On 8 February 1919, McCarthy relinquished his commission in the Royal Army Medical Corps on account of ill health from wounds sustained during the First World War; he had been wounded three separate times. He was allowed to retain the rank of lieutenant colonel. In March 1919, he was awarded the Distinguished Service Order (DSO) for his actions in the final days of the war.

Capt. (A./Lt.-Col.) William Hilgrove Leslie McCarthy, M.C., R.A.M.C. (Spec. Res.), attd. 19th Fd. Amb.

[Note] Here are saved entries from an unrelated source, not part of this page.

Lemma ipad_opad v k :
  bytes k -> hash_ok v ->
  xor_words 0x36363636 (block_key v k) = xor_bytes 0x36 (block_key v k) /\
  xor_words (Z.lxor 0x36363636 0x5c5c5c5c) (xor_bytes 0x36 (block_key v k)) =
    xor_bytes 0x5c (block_key v k).
Proof.
  intros Hk V. destruct (block_size_words v V) as (n & Hn & _).
  assert (length (block_key v k) = 4 * n)%nat as Hl
    by (rewrite length_block_key by (done || by apply digest_le_block); done).
  pose proof (bytes_block_key v k Hk) as Hb. split.
  - by apply (xor_words_bytes _ _ _ n).
  - rewrite (xor_words_bytes _ 0x6a _ n); [|done| |].
    + apply xor_bytes_twice.
    + apply bytes_xor; [unfold is_byte; lia|done].
    + unfold xor_bytes. by rewrite length_map.
Qed.

Lemma HMAC_sw_init_session v ctx s k :
  session v [] (hctx ctx) s -> bytes k -> Z.of_nat (length k) < 2 ^ 31 ->
  Z.of_nat (block_size v) < 2 ^ 31 ->
  exists ctx' s', HMAC_sw_init ctx k s = (ctx', s') /\ vt (hctx ctx') = vt (hctx ctx) /\
    hmac_session v k [] ctx' s' /\
    (if Nat.ltb (block_size v) (length k) then freed (hctx ctx) s s' else keeps (hctx ctx) s s').
Proof.
  intros S Hb Hl Hbs. pose proof (ses_kind _ _ _ _ S) as [V _].
  destruct (padded_key_session v _ s k S Hb Hl) as (c1 & s1 & E1 & T1 & S1 & F1).
  destruct (ipad_opad v k Hb V) as [Ei Eo].
  destruct (HASH_update_session v [] c1 s1 (xor_bytes 0x36 (block_key v k)) S1)
    as (c2 & s2 & E2 & T2 & P2 & S2).
  { apply bytes_xor; [unfold is_byte; lia|by apply bytes_block_key]. }
  { unfold xor_bytes. rewrite length_map, length_block_key; [done|done|].
    by apply digest_le_block. }
  unfold HMAC_sw_init. rewrite (bind_run _ _ s _ s1 E1). rewrite Ei.
  rewrite (bind_run _ _ s1 c2 s2 E2). rewrite Eo.
  eexists _, s2. split; [reflexivity|]. split_and!.
  - cbn [hctx]. congruence.
  - constructor; [|done]. by rewrite app_nil_r.
  - unfold freed, keeps in *. rewrite (is_hw_same (hctx ctx) c1) in P2 by done.
    revert F1 P2. destruct (Nat.ltb (block_size v) (length k)), (is_hw (hctx ctx)); cbv iota; congruence.
Qed.

Lemma HMAC_update_session v k m ctx s data :
  hmac_session v k m ctx s -> bytes data -> Z.of_nat (length data) < 2 ^ 31 ->
  exists ctx' s', HMAC_update ctx data s = (ctx', s') /\ vt (hctx ctx') = vt (hctx ctx) /\
    keeps (hctx ctx) s s' /\ hmac_session v k (m ++ data) ctx' s'.
Proof.
  intros [S Eo] Hb Hl. destruct (HASH_update_session v _ _ s data S Hb Hl)
    as (c & s' & E' & T & P & S').
  unfold HMAC_update. rewrite (bind_run _ _ s c s' E').
  eexists _, s'. split; [reflexivity|]. split_and!; [done|done|].
  constructor; [|done]. by rewrite <- app_assoc in S'.
Qed.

During the operations connected with the crossing of the Sambre, 4th to 8th November 1918, he exhibited marked gallantry and devotion to duty. He was in command of the advanced dressing station and maintained the closest touch with the front line troops, arranging for the immediate evacuation of casualties as they occurred. He worked continuously for three days and three nights, and his energy, able management and devotion to duty saved many lives.
— DSO gazetted 7 March 1919

In addition to medicine, McCarthy chose to study law and was called to the bar at Inner Temple in 1920. From 1924 until he retired in 1950, he was medical officer of health for the Metropolitan Borough of Chelsea in London, England. He was additionally medical officer to Inner Temple and Middle Temple, and served as a deputy coroner in the counties of London and Middlesex.

In March 1934, McCarthy was appointed Coroner of the King's Household by King George V. He was re-appointed on the succession of King Edward VIII in July 1936, of George VI in March 1937, and of Queen Elizabeth II in August 1952. In the 1955 Birthday Honours, he was appointed Member of the Royal Victorian Order (MVO). In August 1955, he stepped down as Coroner of the Queen's Household and was succeeded by Bentley Purchase.

Following the outbreak of the Second World War, he rejoined the Royal Army Medical Corps on 26 January 1940 as a lieutenant. On 28 June 1941, having reached the rank of war substantive captain, he relinquished his commission and resumed the rank of lieutenant colonel.

==Personal life==
In 1921, McCarthy married Evelyn Marshall Porter.

McCarthy died on 16 September 1962 in Switzerland.